Content starts

Lemma telegram_plugin_after_run (w : world) (out : value) :
  outcome (configure w) = Ok out →
  nonempty (telegram_bot_token (credentials_of w)) = true →
  lookup_path ["plugins"; "entries"; "telegram"] out
  = Some (VDict {[ "enabled" := VBool true ]}).
Proof.
  intros [c1 c2 c3 c4 c5 c6 c7 c8 H1 H2 H3 H4 H5 H6 H7 H8 H9]%configure_inv Hcond.
  frame_block H9. frame_block H8. frame_block H7.
  unfold stmts_telegram in H6. rewrite Hcond in H6.
  by apply (exec_assigned [_; _; _] [] ["plugins"; "entries"] "telegram"
              _ _ _ [] H6).
Qed.

Lemma meta_after_run (w : world) (out : value) :
  outcome (configure w) = Ok out →
  lookup_path ["meta"; "lastTouchedAt"] out = Some (VStr (strftime_iso (utcnow w))).
Proof.
  intros [c1 c2 c3 c4 c5 c6 c7 c8 H1 H2 H3 H4 H5 H6 H7 H8 H9]%configure_inv.
  by apply (exec_assigned [_] [] ["meta"] "lastTouchedAt" _ _ _ [] H9).
Qed.

(** The [models] section the ARK block stores: the merge of the loaded
    section (empty when there is none) with the literal of lines 157-186. *)
Lemma models_after_run (w : world) (out : value) :
  outcome (configure w) = Ok out →
  ark_configured (credentials_of w) = true →
  ∃ base,
    default (VDict ∅) (lookup_path ["models"] (prior_config w)) = VDict base ∧
    lookup_path ["models"] out
    = Some (VDict (deep_merge base
                     (ark_config (get_ark_url (detect_site w)
                                    (ark_coding_plan (credentials_of w)))
                        (ark_api_key (credentials_of w))
                        (ark_model_id (credentials_of w)) (get_instance_id w)))).
Proof.
  intros [c1 c2 c3 c4 c5 c6 c7 c8 H1 H2 H3 H4 H5 H6 H7 H8 H9]%configure_inv Hcond.
  unfold ark_configured in Hcond.
  apply ark_result_inv in H2 as [[Hno _]|(_ & d & base & -> & Hbase & H2)];
    [by rewrite Hcond in Hno|].
  exists base. split.
  - rewrite <-(exec_frame _ _ _ ["models"] H1) by reflexivity.
    revert Hbase. cbn [lookup_path child]. by destruct (d !! "models").
  - frame_block H9. frame_block H8. frame_block H7. frame_block H6.
    frame_block H5. frame_block H4. frame_block H3.
    by apply (exec_assigned [] _ [] "models" _ _ _ [] H2).
Qed.

Lemma agents_after_run (w : world) (out : value) :
  outcome (configure w) = Ok out →
  ark_configured (credentials_of w) = true →
  lookup_path ["agents"; "defaults"; "model"] out
  = Some (VDict {[ "primary" := VStr ("ark/" +:+ ark_model_id (credentials_of w)) ]}) ∧
  lookup_path ["agents"; "defaults"; "models"] out
  = Some (VDict {[ "ark/" +:+ ark_model_id (credentials_of w) := VDict ∅ ]}).
Proof.
  intros [c1 c2 c3 c4 c5 c6 c7 c8 H1 H2 H3 H4 H5 H6 H7 H8 H9]%configure_inv Hcond.
  unfold ark_configured in Hcond.
  apply ark_result_inv in H2 as [[Hno _]|(_ & d & base & -> & Hbase & H2)];
    [by rewrite Hcond in Hno|].
  split; frame_block H9; frame_block H8; frame_block H7; frame_block H6;
    frame_block H5; frame_block H4; frame_block H3.
  - by apply (exec_assigned [_; _; _] _ ["agents"; "defaults"] "model" _ _ _ [] H2).
  - by apply (exec_assigned [_; _; _; _] [] ["agents"; "defaults"] "models"
                _ _ _ [] H2).
Qed.
(** X4. What repeat() does to the limits: afterwards the event limit is
    reached exactly when maxEvents is 0, and the lumi limit is decided
    by maxLumis in place of the remaining count, the rampdown part of
    the check being as before. *)
Theorem limits_after_repeat (now : Z) (s : InputSource) :
  eventLimitReached (repeat s) = (maxEvents s =? 0) /\
  lumiLimitReached now (repeat s) =
    (if maxLuminosityBlocks s =? 0 then true
     else if maxSecondsUntilRampdown_ s <=? 0 then false
     else maxSecondsUntilRampdown_ s <? elapsedSeconds now s).
Proof.
  destruct s as [? ? ? maxLumis ? ? maxSeconds ? ? ? ? ? ? ? ? ? ? ? ? ? ? ? ? ? ?].
  unfold lumiLimitReached, elapsedSeconds; cbn.
  split; [reflexivity | ].
  destruct (maxLumis =? 0); [reflexivity | ].
  destruct (maxSeconds <=? 0); [reflexivity | ].
  destruct (maxSeconds <? _); reflexivity.
Qed.

(** X5. repeat() does not lift a rampdown stop: once more whole seconds
    than a positive threshold have elapsed, limitReached() is true after
    repeat() as well, whatever the configured maxima. *)
Theorem rampdown_survives_repeat (now : Z) (s : InputSource) :
  0 < maxSecondsUntilRampdown_ s ->
  maxSecondsUntilRampdown_ s < elapsedSeconds now s ->
  limitReached now (repeat s) = true.
Proof.
  intros Hpos Hgt.
  unfold limitReached.
  rewrite (rampdown_passed_lumiLimitReached now (repeat s)).
  - apply orb_true_r.
  - destruct s; exact Hpos.
  - destruct s; exact Hgt.
Qed.

End LimitTracker.

(** ** More on the current-position cache *)

Section PositionCache.
Context {ext : Collaborators}.

(** X6. reset() forgets whatever the cache operations did before it:
    reset() after reset(), after setting or after resetting either
    snapshot gives the same source as reset() alone; and it leaves
    newRun and newLumi both true. *)
Theorem reset_absorbs (rp : option RunAuxiliary)
    (lbp : option LuminosityBlockAuxiliary) (b : bool) (s : InputSource) :
  reset (reset s) = reset s /\
  reset (setRunAuxiliary rp s) = reset s /\
  reset (setLuminosityBlockAuxiliary lbp s) = reset s /\
  reset (resetRunAuxiliary b s) = reset s /\
  reset (resetLuminosityBlockAuxiliary b s) = reset s /\
  newRun (reset s) = true /\
  newLumi (reset s) = true.
Proof.
  destruct s; cbn.
  repeat split.
Qed.

(** X7. The two snapshot resets both write newLumi, so their order
    shows: the later call decides newLumi, and the two calls commute
    exactly when they are given the same flag. *)
Theorem reset_auxiliary_order (b b' : bool) (s : InputSource) :
  newLumi (resetRunAuxiliary b (resetLuminosityBlockAuxiliary b' s)) = b /\
  newLumi (resetLuminosityBlockAuxiliary b' (resetRunAuxiliary b s)) = b' /\
  (resetRunAuxiliary b (resetLuminosityBlockAuxiliary b' s) =
   resetLuminosityBlockAuxiliary b' (resetRunAuxiliary b s) <-> b = b').
Proof.
  destruct s; cbn.
  split; [reflexivity | split; [reflexivity | ]].
  split.
  - intros H; injection H; auto.
  - intros ->; reflexivity.
Qed.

Content ends

| ASSIGNMENT |
The answer must be every line from the entries above that holds the string "exactly".

| ANSWER SECTION |
    reached exactly when maxEvents is 0, and the lumi limit is decided
    exactly when they are given the same flag. *)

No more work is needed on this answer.